There are a number of "acceptable" accounting processes and methods of calculation available to any savvy CPA, each portraying the "true" financial picture of a given company's given assets and growth patterns differently. These processes may be broken down into three basic categories: a)conservative b) moderate and c) extremist. Each of these categorical practices, when applied, will yield a much different picture of the given company's economic health.

Now, a "responsible" accountant will mix these methods periodically in order to present a healthy, balanced picture of sustainable company growth. Unfortunately for the American people, the current corporate accounting practices, in order to show continuous increases to their shareholders, have been stuck on option C for far too long. This means that all of these generous little over-estimates have accumulated, avalanche style, creating an actuality vacuum on the books of investment banks and other speculative enterprises like the recently fallen mortgage giants.

So who should bear this multi-billion dollar cross whose total cost conveniently equals that of the Iraq war and its aftermath? Well, George Bush Jr. thinks it should be you.

Mr. Bush presented a whopping 3 page piece of legislation to Congress today that effectively states this burden should fall, once again, squarely on the shoulders of the American Taxpayer...to the tune of $2,000 for each and every one of us!

This little gem, of course, coming as it does on the heels of Mr. Bush's "economic revitalization package," which put a tidy sum of $600 in each of our leaky pockets (actually, as a freelancer, my government "gift" only came to $300) should revitalize the worldwide economy. Right. One has to wonder if that $600 apiece would have been better spent staving off the current crisis rather than shoring up republican support for the coming election.

And what of the fact that the government now owns your mortgage debt? Can you say conflict of interest? I knew you could! What will this do to the idea of eminent domain in America?

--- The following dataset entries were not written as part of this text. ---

(* ===== verification/RamfsTree.v ===== *)
(** * The RAM file system as a tree

    The string routines of ramfs.c, the names of a path text, the invariant of
    the node table, the map from paths to entries that a table stands for, and
    the proof that path resolution is a walk in that map. *)

From Stdlib Require Import String Ascii.
From S2P Require Import Prelude Buffer Ramfs.

#[local] Open Scope Z_scope.

(** ** Strings *)

Lemma string_length_spec array str :
  c_string array str -> Z.of_nat (length str) < 2 ^ 32 ->
  string_length array = Some (Z.of_nat (length str)).
Proof.
  intros Hs Hl. unfold string_length.
  match goal with |- while_loop _ ?loop_body _ = _ =>
  destruct (while_loop_rule (fun i => 0 <= i <= Z.of_nat (length str)) (fun r => r = Z.of_nat (length str))
    (fun i => length str - Z.to_nat i)%nat (S (length array)) loop_body 0) as (r & -> & ->) end; [lia| | |done].
  - pose proof (c_string_length _ _ Hs). lia.
  - intros i Hi. destruct (c_string_rd array str i Hs Hi) as [-> E]. rewrite bind_some.
    destruct (Z.eqb_spec (nth (Z.to_nat i) str 0) 0) as [H0|H0]; simpl negb; cbn match.
    + right. eexists. split; [done|]. tauto.
    + left. eexists. split; [done|]. assert (i <> Z.of_nat (length str)) by tauto.
      rewrite u32_small by warith. lia.
Qed.
Lemma rd_put s n x j :
  0 <= n < Z.of_nat (length (nodes s)) ->
  rd (nodes (put s n x)) j = if n =? j then Some x else rd (nodes s) j.
Proof. intros H. apply (rd_wr _ n). by apply wr_ok. Qed.

Section change.
Context (s : ramfs) (m : tree) (cwd : path) (Hinv : fs_inv s) (Habs : abstracts s m cwd).
Context (n : Z) (x0 x : fs_node) (Hn : 0 < n < 64) (Hx0 : rd (nodes s) n = Some x0).
Context (Hname : length (name x) = 24%nat) (Hdata : length (data x) = 256%nat).

Lemma rd_changed j : rd (nodes (put s n x)) j = if n =? j then Some x else rd (nodes s) j.
Proof. apply rd_put. rewrite (inv_length s Hinv). lia. Qed.

Lemma changed_arrays j y :
  rd (nodes (put s n x)) j = Some y -> length (name y) = 24%nat /\ length (data y) = 256%nat.
Proof.
  rewrite rd_changed. destruct (n =? j); [by intros [= <-]|]. apply (inv_arrays s Hinv).
Qed.

Lemma changed_root :
  exists r, rd (nodes (put s n x)) 0 = Some r /\ used r <> 0 /\ is_directory r <> 0 /\ parent r = 0.
Proof. rewrite rd_changed. destruct (Z.eqb_spec n 0); [lia|]. apply (inv_root s Hinv). Qed.

(** *** A new node *)

Section new.
Context (Hfree : used x0 = 0) (Hused : used x <> 0).
Context (nm : list Z) (p : path) (Hnm : c_string (name x) nm) (Hlegal : legal nm).
Context (Hp : at_path s (parent x) p) (Hdir : m !! p = Some Dir) (Hnew : m !! (nm :: p) = None).
Context (Hsize : size x = 0) (Hend : rd (data x) 0 = Some 0).

Lemma new_not_used j q : at_path s j q -> j <> n.
Proof. intros Hj ->. destruct (at_path_node s Hinv n q Hj) as (y & Hy & Hu). congruence. Qed.

Lemma new_mono j q : at_path s j q -> at_path (put s n x) j q.
Proof.
  intros H. induction H as [|j y g q Hy Hj Hu Hg Hq IH]; [constructor|].
  apply (at_child _ j y); try done. rewrite rd_changed.
  destruct (Z.eqb_spec n j) as [->|]; [congruence|done].
Qed.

Furthermore, whose to say that this unprecedented injection of government cash into the "free" market economy will even stop the problem upon us? It seems to me that giving a blood transfusion to a body riddled with bullet holes doesn't do much good unless the entry and exit wounds are first sewn up and packed with gauze. But it's worth a try, right? I mean, it's better than the alternative: wait and see which way the 21st Century technological dust bowl will blow!

Yes, we must, of course, and ad the very least TRY to save our drowning economy. Just not with MY money, if I had any. Instead, I have what I believe to be a better solution:

I say we send every corporate executive and well-heeled politician, past and present, straight to Iraq to help build roads and dig irrigation canals. Their money (minus airfare, of course) would have to stay home and help US rebuild things here on OUR soil. For safety's sake, we'll let their families stay behind and live, like so many honest Americans, on the public welfare system that corporate economic policies and outright political collusion have stripped bare.

It seems fair to me. But that's just one taxpayer's opinion.